«Советский Спорт», 25.05.1990
27-летний полузащитник ЦСКА Валерий Брошин – лучший футболист апреля. Это выяснилось в результате традиционного референдума читателей «Советского спорта». В числе претендентов на это звание болельщики называли киевских динамовцев Олега Кузнецова и Олега Саленко, московского динамовца Александра Уварова, спартаковцев Игоря Шалимова и Александра Мостового. Но наибольшее число голосов получил В. Брошин, с которым и встретился в подмосковном Архангельском наш корреспондент.

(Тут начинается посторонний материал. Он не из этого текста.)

Lemma outcome_validateTwilioWebhookPayload payload :
  outcome (validateTwilioWebhookPayload payload) = Returned tt <->
  truthyValue (From payload) = true
  /\ truthyValue (Body payload) = true
  /\ phoneRegex (toStringValue (From payload)) = true
  /\ isString (Body payload) = true
  /\ (utf16Length (trim (toStringValue (Body payload))) =? 0)%nat = false
  /\ (1000 <? utf16Length (toStringValue (Body payload)))%nat = false
  /\ truthyValue (MessageSid payload) && negb (isString (MessageSid payload)) = false
  /\ truthyValue (AccountSid payload) && negb (isString (AccountSid payload)) = false.
Proof.
  unfold validateTwilioWebhookPayload. cbv zeta.
  change (field payload "From") with (From payload).
  cbn [filter]. change (field payload "From") with (From payload).
  change (field payload "Body") with (Body payload).
  destruct (truthyValue (From payload)), (truthyValue (Body payload)); cbn [negb filter];
    try (split; [intros H; discriminate H | intros (H1 & H2 & _); discriminate]).
  change (0 <? @List.length string [])%nat with false. cbv iota.
  destruct (phoneRegex _); cbn [negb];
    [|split; [intros H; discriminate H | intros (_ & _ & H & _); discriminate H]].
  destruct (isString (Body payload)); cbn [negb];
    [|split; [intros H; discriminate H | intros (_ & _ & _ & H & _); discriminate H]].
  destruct (utf16Length (trim (toStringValue (Body payload))) =? 0)%nat;
    [split; [intros H; discriminate H | intros (_ & _ & _ & _ & H & _); discriminate H]|].
  destruct (1000 <? utf16Length (toStringValue (Body payload)))%nat;
    [split; [intros H; discriminate H | intros (_ & _ & _ & _ & _ & H & _); discriminate H]|].
  destruct (truthyValue (MessageSid payload) && _);
    [split; [intros H; discriminate H | intros (_ & _ & _ & _ & _ & _ & H & _); discriminate H]|].
  destruct (truthyValue (AccountSid payload) && _);
    [split; [intros H; discriminate H
            | intros (_ & _ & _ & _ & _ & _ & _ & H); discriminate H]|].
  split; [intros _; repeat split | reflexivity].
Qed.

Lemma outcome_processMessage svc w w' userMessage userPhone :
  outcome (MessageService.processMessage svc w w' userMessage userPhone) =
  if (userMessage =? "") || (utf16Length (trim userMessage) =? 0)%nat
  then Returned (textOnly MessageService.instructional)
  else if (500 <? utf16Length userMessage)%nat
  then Returned (textOnly MessageService.tooLong)
  else match outcome (DialogflowService.getResponse svc w w' userMessage
                        (generateSessionId userPhone)) with
       | Returned r => Returned r
       | Thrown _ => Returned (textOnly MessageService.tryAgain)
       end.
Proof.
  unfold MessageService.processMessage.
  rewrite outcome_tryCatch, outcome_log_bind.
  destruct (_ || _); [reflexivity|]. destruct (_ <? _)%nat; [reflexivity|].
  rewrite outcome_bind.
  destruct (outcome (DialogflowService.getResponse _ _ _ _ _)) as [r|e];
    now rewrite outcome_log_bind.
Qed.

Lemma split_at_two (s : string) :
  2 <= String.length s ->
  exists d r, s = d ++ r /\ String.length d = 2 /\ d = substring 0 2 s.
Proof.
  destruct s as [|a [|b r]]; simpl; try lia. intros _.
  exists (String a (String b "")), r. repeat split. now destruct r.
Qed.

End Payloads.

– Отвечай «да», «нет», «не знаю», – советовали футболисты ЦСКА Валерию Брошину, когда узнали о цели моего визита. Он же не реагировал на шутки партнеров, внутренне готовясь к нелегкому (это было сразу заметно) для себя испытанию – беседе с журналистом. Когда же мы остались наедине, и я включил магнитофон, он тяжело вздохнул. Так он вздыхал всякий раз в конце ответа. Вероятно, потому, что ответы были искренними и откровенными.
– Думали ли вы когда-нибудь, что судьба приведет вас в Москву, в ЦСКА?
– Нет, конечно. Откуда знаешь, что тебя ждет.
– Значит, не предполагали?
– Такие повороты невозможно предположить.
– Но ведь, нельзя сказать, чтобы их определял слепой жребий – что-то и от вас зависело.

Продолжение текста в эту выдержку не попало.